**PROBLEM TO WORK ON:**
Your answer should be every line of the records that contains the word "None".

**RECORD EXCERPTS:**
(** * Paperbot (src/main.py): a shallow embedding of the reference index,
    the search index and the chat command handler. *)

From Stdlib Require Import String Ascii List Bool Arith ZArith NArith Lia.
From Stdlib Require Import Sorted Permutation.
Import ListNotations.
Open Scope string_scope.
Open Scope nat_scope.
Open Scope list_scope.

Infix "+++" := String.append (right associativity, at level 60).

(** ** Characters and strings *)

Definition chr (n : nat) : ascii := ascii_of_nat n.

Definition is_digit (c : ascii) : bool :=
  (48 <=? nat_of_ascii c) && (nat_of_ascii c <=? 57).

(** Python's [\s] on ASCII text: [\t\n\v\f\r], the separators [\x1c-\x1f]
    and the space. *)
Definition is_space (c : ascii) : bool :=
  let n := nat_of_ascii c in ((9 <=? n) && (n <=? 13)) || ((28 <=? n) && (n <=? 32)).

(** Python's [.]: any character but the newline. *)
Definition not_newline (c : ascii) : bool := negb (Ascii.eqb c (chr 10)).

Definition is_upper (c : ascii) : bool :=
  (65 <=? nat_of_ascii c) && (nat_of_ascii c <=? 90).

Definition is_lower_c (c : ascii) : bool :=
  (97 <=? nat_of_ascii c) && (nat_of_ascii c <=? 122).

(** [str.lower] and [str.upper] on ASCII text. *)
Definition lower_c (c : ascii) : ascii :=
  if is_upper c then chr (nat_of_ascii c + 32) else c.

Definition upper_c (c : ascii) : ascii :=
  if is_lower_c c then chr (nat_of_ascii c - 32) else c.

Fixpoint str_map (f : ascii -> ascii) (s : string) : string :=
  match s with
  | EmptyString => EmptyString
  | String c t => String (f c) (str_map f t)
  end.

Definition lower (s : string) : string := str_map lower_c s.
Definition upper (s : string) : string := str_map upper_c s.

Fixpoint str_prefix (p s : string) : bool :=
  match p, s with
  | EmptyString, _ => true
  | String a p', String b s' => Ascii.eqb a b && str_prefix p' s'
  | String _ _, EmptyString => false
  end.

(** [needle in haystack] for strings. *)
Fixpoint str_contains (needle hay : string) : bool :=
  str_prefix needle hay ||
  match hay with
  | EmptyString => false
  | String _ t => str_contains needle t
  end.

(** [int(s)] on a string of decimal digits. *)
Fixpoint digits_value_acc (acc : N) (s : string) : N :=
  match s with
  | EmptyString => acc
  | String c t => digits_value_acc (acc * 10 + N.of_nat (nat_of_ascii c - 48))%N t
  end.

Definition digits_value (s : string) : N := digits_value_acc 0%N s.

(** [str(n)] for a natural number. *)
Fixpoint str_of_nat_fuel (fuel n : nat) (acc : string) : string :=
  match fuel with
  | O => acc
  | S f =>
      let acc' := String (ascii_of_nat (48 + n mod 10)) acc in
      if n <? 10 then acc' else str_of_nat_fuel f (n / 10) acc'
  end.

Definition str_of_nat (n : nat) : string := str_of_nat_fuel (S n) n EmptyString.

(** [sep.join(items)]. *)
Fixpoint join (sep : string) (items : list string) : string :=
  match items with
  | [] => EmptyString
  | [x] => x
  | x :: rest => x +++ sep +++ join sep rest
  end.

(** ** A backtracking regular expression matcher

    [run r s] lists the ways [r] matches a prefix of [s] in the order in which
    Python's backtracking engine tries them (alternatives left to right,
    greedy repetition longest first), each with its captured groups and the
    unconsumed rest. The first element is the match [re.match] returns. *)
Inductive regex : Type :=
| RChr (p : ascii -> bool)          (* one character of a class *)
| RSeq (r1 r2 : regex)
| RAlt (r1 r2 : regex)
| ROpt (r : regex)                  (* r?, greedy *)
| RPlus (p : ascii -> bool)         (* [class]+, greedy *)
| RGroup (n : nat) (r : regex).     (* capturing group n *)

Definition captures := list (nat * string).

Fixpoint plus_rests (p : ascii -> bool) (s : string) : list string :=
  match s with
  | EmptyString => []
  | String c t => if p c then plus_rests p t ++ [t] else []
  end.

(** The text consumed from [s] when [t] is left. *)
Definition consumed (s t : string) : string :=
  substring 0 (String.length s - String.length t) s.

Fixpoint run (r : regex) (s : string) : list (captures * string) :=
  match r with
  | RChr p =>
      match s with
      | String c t => if p c then [([], t)] else []
      | EmptyString => []
      end
  | RSeq r1 r2 =>
      flat_map (fun m1 => map (fun m2 => (fst m1 ++ fst m2, snd m2)) (run r2 (snd m1)))
               (run r1 s)
  | RAlt r1 r2 => run r1 s ++ run r2 s
  | ROpt r1 => run r1 s ++ [([], s)]
  | RPlus p => map (fun t => ([], t)) (plus_rests p s)
  | RGroup n r1 => map (fun m => ((n, consumed s (snd m)) :: fst m, snd m)) (run r1 s)
  end.

Definition lit_char (a : ascii) : regex := RChr (fun c => Ascii.eqb c a).

(** A literal string. *)
Fixpoint RLit (w : string) : regex :=
  match w with
  | EmptyString => RPlus (fun _ => false)  (* unused: literals are non-empty *)
  | String a EmptyString => lit_char a
  | String a t => RSeq (lit_char a) (RLit t)
  end.

Definition group (n : nat) (cs : captures) : option string :=
  match find (fun kv => Nat.eqb (fst kv) n) cs with
  | Some (_, v) => Some v
  | None => None
  end.

Definition group_or_empty (n : nat) (cs : captures) : string :=
  match group n cs with Some v => v | None => EmptyString end.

**OUTPUT FOR THIS TASK:**
  | None => None
  match group n cs with Some v => v | None => EmptyString end.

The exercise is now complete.